• **Task item**
Write out each line of the entries exactly, starting at the first and finishing with the line that contains "existsb (may_erase t) ops = false →".

***

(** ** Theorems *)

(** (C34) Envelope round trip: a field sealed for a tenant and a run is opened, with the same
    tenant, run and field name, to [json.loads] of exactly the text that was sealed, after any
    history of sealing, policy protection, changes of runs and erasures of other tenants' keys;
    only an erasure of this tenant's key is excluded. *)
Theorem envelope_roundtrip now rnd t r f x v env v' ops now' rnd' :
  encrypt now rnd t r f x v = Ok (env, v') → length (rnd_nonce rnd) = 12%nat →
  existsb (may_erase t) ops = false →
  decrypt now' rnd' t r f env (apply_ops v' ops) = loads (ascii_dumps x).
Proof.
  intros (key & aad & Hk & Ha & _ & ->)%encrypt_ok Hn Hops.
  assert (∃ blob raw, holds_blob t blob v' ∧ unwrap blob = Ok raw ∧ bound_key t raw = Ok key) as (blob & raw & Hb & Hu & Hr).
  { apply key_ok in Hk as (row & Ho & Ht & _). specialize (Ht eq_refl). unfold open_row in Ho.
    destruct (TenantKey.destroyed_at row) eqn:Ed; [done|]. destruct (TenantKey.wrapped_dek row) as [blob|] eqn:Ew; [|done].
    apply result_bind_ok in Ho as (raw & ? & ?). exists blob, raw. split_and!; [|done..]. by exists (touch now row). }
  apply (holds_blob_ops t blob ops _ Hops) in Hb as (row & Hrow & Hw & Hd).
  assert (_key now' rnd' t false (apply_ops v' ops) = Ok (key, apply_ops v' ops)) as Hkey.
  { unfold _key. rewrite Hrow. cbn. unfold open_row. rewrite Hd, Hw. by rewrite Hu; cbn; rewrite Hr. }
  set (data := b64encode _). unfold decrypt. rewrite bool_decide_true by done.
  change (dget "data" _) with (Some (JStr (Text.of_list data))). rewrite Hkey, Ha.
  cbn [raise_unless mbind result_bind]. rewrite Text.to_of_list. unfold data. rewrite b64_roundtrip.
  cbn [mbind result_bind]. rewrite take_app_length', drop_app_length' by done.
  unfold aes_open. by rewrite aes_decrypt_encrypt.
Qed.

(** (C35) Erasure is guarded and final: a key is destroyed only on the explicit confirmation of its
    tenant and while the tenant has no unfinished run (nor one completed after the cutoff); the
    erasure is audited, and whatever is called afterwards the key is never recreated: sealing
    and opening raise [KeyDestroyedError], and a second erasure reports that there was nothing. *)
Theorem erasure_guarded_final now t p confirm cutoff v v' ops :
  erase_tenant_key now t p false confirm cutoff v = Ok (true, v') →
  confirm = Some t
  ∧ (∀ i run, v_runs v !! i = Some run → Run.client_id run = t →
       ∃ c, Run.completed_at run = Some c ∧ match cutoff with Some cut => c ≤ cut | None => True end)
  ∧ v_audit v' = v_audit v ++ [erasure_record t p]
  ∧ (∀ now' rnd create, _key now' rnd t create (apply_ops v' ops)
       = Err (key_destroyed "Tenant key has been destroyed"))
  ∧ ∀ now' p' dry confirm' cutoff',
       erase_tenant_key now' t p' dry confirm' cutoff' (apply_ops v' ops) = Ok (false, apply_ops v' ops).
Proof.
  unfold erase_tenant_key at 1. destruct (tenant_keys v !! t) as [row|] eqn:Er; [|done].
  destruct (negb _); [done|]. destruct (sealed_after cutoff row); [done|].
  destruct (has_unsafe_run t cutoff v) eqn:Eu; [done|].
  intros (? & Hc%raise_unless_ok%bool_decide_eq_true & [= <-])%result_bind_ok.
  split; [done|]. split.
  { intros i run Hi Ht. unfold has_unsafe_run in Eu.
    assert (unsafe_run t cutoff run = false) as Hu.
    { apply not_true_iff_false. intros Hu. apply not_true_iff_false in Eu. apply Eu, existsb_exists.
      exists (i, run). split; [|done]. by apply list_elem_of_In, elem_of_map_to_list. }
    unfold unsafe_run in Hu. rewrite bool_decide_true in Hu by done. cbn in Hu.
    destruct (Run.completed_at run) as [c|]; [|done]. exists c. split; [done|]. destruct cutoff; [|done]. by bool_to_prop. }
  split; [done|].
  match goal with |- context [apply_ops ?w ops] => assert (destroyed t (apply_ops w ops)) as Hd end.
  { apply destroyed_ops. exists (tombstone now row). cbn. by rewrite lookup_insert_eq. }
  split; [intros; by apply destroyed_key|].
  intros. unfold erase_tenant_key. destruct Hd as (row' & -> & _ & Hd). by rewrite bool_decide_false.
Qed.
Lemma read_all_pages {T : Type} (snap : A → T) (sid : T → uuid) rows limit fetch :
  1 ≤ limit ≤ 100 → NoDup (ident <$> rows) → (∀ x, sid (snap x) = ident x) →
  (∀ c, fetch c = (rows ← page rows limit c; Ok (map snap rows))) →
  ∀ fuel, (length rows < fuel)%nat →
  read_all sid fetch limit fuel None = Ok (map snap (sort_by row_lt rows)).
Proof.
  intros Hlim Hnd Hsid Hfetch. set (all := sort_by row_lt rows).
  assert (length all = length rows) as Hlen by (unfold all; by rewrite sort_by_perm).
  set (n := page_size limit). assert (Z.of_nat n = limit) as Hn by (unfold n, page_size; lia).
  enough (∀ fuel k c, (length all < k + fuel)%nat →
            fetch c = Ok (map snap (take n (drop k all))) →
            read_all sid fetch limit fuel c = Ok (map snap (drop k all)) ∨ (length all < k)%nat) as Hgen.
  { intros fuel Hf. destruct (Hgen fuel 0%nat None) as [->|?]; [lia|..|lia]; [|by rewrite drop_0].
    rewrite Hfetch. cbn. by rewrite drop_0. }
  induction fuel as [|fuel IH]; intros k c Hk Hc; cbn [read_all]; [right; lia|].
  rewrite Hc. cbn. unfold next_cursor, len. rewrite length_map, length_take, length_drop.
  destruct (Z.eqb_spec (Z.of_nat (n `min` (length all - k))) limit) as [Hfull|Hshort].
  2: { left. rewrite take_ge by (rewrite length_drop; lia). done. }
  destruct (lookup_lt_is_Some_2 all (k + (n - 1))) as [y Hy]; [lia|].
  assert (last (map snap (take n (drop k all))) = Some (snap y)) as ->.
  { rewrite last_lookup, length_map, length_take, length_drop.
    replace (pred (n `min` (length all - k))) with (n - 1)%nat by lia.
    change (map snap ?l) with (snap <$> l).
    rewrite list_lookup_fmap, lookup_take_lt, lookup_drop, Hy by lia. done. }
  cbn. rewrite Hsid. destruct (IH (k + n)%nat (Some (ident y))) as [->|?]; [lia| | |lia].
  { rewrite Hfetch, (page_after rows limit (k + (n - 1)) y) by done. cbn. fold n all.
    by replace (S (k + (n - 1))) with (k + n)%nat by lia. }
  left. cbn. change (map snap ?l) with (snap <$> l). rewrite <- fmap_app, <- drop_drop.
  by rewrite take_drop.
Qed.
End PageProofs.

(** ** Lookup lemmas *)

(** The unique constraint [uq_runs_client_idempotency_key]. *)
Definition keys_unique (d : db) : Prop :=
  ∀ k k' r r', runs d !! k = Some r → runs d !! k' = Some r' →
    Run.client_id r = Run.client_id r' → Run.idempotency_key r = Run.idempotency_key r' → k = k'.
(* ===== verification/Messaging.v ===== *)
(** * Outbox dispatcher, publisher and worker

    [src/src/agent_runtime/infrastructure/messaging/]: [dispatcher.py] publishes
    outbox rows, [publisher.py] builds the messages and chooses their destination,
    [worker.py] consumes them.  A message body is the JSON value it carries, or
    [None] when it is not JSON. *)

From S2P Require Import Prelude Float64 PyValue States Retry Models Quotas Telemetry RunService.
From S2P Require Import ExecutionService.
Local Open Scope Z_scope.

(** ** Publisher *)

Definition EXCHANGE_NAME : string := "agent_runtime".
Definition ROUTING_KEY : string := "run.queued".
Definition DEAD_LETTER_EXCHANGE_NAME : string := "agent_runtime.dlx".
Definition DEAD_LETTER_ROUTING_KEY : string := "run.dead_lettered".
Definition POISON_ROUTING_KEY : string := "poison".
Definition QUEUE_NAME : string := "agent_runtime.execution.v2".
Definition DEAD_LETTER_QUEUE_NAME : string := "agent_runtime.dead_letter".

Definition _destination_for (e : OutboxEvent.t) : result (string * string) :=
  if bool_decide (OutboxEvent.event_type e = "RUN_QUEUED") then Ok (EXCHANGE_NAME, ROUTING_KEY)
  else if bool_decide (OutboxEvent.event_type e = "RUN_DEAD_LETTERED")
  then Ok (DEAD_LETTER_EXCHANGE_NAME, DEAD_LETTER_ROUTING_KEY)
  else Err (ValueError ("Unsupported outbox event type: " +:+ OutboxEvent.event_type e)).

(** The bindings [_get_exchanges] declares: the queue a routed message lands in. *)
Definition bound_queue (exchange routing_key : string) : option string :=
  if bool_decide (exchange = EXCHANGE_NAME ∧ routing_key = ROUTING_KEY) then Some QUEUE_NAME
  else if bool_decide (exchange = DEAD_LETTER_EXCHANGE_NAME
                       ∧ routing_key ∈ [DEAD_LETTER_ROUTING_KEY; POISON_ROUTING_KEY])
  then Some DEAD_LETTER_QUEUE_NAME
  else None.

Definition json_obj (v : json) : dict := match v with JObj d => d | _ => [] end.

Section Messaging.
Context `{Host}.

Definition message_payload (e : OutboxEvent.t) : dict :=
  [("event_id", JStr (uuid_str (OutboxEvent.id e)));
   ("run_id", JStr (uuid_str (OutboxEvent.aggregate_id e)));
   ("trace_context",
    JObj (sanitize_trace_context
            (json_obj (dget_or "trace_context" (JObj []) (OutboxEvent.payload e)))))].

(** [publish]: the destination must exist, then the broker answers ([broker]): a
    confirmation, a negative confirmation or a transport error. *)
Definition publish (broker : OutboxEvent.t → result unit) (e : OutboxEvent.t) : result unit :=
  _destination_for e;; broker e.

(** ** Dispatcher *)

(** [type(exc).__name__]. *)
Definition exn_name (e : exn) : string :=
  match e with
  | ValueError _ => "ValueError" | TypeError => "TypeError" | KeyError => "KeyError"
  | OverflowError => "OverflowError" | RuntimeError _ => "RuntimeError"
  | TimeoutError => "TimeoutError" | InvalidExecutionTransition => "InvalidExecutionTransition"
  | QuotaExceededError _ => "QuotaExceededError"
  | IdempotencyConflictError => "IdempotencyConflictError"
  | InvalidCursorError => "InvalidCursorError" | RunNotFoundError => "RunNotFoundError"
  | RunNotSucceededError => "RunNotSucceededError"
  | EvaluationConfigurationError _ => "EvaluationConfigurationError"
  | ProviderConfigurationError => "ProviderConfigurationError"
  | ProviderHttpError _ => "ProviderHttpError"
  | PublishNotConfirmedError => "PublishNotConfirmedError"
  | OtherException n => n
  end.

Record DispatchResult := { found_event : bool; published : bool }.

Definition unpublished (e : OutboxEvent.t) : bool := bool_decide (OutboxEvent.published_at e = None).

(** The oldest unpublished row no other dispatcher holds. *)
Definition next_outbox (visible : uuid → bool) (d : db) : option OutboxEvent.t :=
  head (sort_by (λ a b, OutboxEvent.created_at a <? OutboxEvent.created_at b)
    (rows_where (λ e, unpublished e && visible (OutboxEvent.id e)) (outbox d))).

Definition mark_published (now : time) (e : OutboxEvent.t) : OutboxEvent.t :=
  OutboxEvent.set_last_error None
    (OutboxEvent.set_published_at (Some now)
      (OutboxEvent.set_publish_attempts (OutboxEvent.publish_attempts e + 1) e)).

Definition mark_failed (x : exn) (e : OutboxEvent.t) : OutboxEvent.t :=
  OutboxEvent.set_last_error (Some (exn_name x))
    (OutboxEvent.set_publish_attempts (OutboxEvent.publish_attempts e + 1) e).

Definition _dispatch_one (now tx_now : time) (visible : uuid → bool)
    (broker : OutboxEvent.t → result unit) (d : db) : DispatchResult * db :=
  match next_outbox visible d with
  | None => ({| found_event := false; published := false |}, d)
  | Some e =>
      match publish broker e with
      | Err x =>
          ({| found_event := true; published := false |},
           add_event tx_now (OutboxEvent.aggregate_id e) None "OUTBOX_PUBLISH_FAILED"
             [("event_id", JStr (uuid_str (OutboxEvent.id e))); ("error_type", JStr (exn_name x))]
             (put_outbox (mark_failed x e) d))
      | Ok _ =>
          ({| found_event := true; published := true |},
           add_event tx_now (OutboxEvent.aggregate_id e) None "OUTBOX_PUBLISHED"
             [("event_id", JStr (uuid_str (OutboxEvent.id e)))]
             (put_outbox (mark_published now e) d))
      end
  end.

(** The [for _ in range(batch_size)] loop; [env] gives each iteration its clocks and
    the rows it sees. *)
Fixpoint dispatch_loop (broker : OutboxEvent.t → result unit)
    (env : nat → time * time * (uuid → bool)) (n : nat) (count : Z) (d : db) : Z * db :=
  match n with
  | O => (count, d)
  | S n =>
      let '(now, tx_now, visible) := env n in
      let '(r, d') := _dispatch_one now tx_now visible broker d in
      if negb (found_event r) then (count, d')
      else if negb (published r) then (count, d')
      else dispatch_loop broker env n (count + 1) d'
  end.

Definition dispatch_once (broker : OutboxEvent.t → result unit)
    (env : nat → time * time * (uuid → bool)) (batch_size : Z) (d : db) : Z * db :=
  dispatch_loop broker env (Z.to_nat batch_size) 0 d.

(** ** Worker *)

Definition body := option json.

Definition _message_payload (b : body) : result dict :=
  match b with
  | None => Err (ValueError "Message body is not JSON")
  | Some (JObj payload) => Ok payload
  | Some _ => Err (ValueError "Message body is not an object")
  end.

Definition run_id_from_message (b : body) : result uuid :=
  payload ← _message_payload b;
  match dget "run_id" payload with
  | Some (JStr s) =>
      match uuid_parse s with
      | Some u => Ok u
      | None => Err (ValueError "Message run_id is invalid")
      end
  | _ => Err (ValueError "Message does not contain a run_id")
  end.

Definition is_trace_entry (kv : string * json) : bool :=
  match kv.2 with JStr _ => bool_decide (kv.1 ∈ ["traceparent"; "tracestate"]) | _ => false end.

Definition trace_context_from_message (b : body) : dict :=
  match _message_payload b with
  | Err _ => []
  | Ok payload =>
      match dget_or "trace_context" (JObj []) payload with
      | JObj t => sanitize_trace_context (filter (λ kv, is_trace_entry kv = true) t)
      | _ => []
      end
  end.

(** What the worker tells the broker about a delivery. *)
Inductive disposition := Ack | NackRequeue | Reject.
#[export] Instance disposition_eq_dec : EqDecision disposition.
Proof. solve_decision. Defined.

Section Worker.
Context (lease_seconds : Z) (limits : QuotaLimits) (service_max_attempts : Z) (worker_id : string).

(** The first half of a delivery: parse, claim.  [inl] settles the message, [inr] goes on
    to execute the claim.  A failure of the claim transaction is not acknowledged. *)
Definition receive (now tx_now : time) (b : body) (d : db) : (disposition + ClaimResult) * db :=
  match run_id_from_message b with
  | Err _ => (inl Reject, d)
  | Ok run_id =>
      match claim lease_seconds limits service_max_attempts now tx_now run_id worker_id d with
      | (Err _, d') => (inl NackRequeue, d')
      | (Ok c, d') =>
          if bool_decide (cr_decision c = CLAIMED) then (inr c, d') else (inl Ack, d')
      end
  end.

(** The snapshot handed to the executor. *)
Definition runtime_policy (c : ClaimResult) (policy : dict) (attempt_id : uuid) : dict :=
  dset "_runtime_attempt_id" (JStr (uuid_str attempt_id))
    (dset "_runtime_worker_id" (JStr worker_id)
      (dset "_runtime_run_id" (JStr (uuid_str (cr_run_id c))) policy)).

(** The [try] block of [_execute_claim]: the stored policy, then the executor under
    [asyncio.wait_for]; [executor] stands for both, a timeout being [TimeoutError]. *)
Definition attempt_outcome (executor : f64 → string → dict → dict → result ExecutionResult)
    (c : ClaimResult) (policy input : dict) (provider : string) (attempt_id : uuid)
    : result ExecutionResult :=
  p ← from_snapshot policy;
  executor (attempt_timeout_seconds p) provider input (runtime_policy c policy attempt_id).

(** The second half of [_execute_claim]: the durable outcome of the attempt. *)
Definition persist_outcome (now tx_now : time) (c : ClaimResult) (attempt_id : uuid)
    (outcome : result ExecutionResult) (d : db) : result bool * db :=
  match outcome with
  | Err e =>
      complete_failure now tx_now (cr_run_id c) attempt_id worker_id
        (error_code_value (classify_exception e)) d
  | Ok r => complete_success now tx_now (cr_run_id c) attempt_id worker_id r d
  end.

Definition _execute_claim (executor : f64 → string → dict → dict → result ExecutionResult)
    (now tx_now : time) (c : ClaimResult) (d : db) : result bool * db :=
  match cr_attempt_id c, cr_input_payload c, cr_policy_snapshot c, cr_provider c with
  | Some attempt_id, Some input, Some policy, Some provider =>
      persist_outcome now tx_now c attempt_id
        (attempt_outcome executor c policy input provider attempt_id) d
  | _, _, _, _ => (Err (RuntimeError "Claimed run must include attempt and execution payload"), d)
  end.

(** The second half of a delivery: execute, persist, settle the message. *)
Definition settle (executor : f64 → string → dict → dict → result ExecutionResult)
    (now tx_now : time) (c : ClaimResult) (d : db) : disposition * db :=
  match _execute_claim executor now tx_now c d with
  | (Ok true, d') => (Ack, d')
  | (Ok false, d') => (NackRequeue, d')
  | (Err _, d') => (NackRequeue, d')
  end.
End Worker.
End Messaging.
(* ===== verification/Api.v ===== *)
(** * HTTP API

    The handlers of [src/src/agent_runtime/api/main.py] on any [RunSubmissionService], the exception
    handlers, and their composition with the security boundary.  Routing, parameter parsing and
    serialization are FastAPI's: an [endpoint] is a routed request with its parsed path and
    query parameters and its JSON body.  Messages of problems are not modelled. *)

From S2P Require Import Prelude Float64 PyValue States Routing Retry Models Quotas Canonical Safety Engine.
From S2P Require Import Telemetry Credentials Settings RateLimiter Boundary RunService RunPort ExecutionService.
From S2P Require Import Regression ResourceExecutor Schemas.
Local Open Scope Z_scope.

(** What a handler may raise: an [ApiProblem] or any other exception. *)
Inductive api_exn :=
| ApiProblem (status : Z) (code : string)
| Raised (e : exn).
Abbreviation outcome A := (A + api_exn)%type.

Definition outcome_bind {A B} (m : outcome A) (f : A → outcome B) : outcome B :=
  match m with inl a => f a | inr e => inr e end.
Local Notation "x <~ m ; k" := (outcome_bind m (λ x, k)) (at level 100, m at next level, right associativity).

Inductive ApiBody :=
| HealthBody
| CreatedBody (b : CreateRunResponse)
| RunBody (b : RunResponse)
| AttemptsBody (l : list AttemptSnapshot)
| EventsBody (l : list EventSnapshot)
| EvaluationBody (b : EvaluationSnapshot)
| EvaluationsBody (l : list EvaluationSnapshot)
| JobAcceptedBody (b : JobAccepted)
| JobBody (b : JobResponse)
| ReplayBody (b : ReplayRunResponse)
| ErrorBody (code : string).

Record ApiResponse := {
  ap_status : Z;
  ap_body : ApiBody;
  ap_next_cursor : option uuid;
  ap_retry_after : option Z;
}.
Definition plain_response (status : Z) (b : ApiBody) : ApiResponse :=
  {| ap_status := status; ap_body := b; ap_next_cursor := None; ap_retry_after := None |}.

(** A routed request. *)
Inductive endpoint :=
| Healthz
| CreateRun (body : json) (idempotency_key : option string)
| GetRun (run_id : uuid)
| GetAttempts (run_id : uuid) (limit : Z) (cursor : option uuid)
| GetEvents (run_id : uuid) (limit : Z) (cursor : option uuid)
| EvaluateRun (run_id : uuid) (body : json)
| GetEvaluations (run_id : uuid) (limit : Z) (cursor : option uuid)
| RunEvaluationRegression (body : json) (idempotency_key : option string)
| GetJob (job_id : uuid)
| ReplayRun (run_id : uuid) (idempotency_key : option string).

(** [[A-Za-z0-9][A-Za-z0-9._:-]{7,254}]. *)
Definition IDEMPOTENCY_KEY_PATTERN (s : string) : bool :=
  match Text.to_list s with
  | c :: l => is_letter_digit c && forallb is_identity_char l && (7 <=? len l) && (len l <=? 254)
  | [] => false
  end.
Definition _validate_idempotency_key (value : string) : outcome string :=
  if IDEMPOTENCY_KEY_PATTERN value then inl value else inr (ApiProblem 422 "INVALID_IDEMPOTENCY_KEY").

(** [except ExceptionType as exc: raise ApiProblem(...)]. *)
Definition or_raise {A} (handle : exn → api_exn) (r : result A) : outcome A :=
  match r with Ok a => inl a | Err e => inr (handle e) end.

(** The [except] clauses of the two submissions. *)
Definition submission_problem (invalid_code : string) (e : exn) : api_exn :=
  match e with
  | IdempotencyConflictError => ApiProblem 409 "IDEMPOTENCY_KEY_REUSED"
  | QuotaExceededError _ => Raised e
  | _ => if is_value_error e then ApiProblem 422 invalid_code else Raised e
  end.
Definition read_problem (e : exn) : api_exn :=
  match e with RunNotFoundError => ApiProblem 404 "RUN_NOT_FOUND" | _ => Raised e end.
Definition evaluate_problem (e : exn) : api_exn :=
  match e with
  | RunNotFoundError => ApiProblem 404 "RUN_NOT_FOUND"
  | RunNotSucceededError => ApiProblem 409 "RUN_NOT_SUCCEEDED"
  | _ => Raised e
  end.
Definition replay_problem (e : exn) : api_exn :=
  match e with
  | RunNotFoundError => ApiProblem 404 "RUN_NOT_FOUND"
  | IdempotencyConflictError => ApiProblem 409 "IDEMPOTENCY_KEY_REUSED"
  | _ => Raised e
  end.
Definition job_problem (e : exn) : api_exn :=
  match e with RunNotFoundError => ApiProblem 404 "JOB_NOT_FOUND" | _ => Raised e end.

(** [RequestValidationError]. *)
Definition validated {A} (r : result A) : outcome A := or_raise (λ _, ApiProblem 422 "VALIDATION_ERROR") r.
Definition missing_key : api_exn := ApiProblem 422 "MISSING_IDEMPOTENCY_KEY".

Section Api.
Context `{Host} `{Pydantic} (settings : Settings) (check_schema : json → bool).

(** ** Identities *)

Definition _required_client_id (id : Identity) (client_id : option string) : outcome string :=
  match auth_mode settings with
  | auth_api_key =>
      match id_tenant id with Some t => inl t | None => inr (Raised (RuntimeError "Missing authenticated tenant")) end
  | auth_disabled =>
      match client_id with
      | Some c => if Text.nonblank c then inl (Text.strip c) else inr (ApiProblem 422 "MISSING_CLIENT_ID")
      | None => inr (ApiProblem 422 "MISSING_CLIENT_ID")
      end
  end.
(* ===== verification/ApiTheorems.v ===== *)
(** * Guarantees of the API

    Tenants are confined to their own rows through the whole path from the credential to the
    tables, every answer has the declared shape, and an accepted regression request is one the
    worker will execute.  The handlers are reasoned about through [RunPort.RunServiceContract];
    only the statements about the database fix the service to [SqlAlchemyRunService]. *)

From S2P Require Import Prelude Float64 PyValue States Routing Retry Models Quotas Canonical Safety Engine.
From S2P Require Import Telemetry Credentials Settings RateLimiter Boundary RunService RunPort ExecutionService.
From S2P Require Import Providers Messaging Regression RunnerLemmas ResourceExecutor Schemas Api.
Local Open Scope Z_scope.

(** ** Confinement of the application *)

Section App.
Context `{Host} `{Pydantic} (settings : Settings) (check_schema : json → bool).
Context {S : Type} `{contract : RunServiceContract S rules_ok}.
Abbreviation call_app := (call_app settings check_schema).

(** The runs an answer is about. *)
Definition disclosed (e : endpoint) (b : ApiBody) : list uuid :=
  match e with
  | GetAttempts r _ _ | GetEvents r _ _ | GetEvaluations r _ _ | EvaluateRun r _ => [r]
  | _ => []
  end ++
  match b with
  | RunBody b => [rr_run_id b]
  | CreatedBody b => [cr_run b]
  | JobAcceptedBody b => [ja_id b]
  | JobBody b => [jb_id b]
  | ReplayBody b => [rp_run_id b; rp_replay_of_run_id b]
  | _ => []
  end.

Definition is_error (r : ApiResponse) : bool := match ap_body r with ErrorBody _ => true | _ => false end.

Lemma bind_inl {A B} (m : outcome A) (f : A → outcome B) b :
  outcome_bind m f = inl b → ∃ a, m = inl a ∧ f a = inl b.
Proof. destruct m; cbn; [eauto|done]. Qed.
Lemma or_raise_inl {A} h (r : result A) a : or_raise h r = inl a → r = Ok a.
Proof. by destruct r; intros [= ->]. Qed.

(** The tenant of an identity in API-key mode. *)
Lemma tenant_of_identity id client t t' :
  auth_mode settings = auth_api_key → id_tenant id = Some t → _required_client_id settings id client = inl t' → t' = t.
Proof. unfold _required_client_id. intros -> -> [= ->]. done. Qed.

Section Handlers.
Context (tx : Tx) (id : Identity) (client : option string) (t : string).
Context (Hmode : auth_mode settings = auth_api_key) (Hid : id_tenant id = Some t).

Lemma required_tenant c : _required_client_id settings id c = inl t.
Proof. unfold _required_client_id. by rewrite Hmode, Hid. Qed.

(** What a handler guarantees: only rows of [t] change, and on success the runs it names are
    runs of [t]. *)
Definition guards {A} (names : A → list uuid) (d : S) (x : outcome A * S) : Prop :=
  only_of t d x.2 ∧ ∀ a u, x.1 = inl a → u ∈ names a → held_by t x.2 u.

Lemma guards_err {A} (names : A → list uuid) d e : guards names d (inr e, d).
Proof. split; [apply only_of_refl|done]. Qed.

***

• **Your solution**
(** ** Theorems *)

(** (C34) Envelope round trip: a field sealed for a tenant and a run is opened, with the same
    tenant, run and field name, to [json.loads] of exactly the text that was sealed, after any
    history of sealing, policy protection, changes of runs and erasures of other tenants' keys;
    only an erasure of this tenant's key is excluded. *)
Theorem envelope_roundtrip now rnd t r f x v env v' ops now' rnd' :
  encrypt now rnd t r f x v = Ok (env, v') → length (rnd_nonce rnd) = 12%nat →
  existsb (may_erase t) ops = false →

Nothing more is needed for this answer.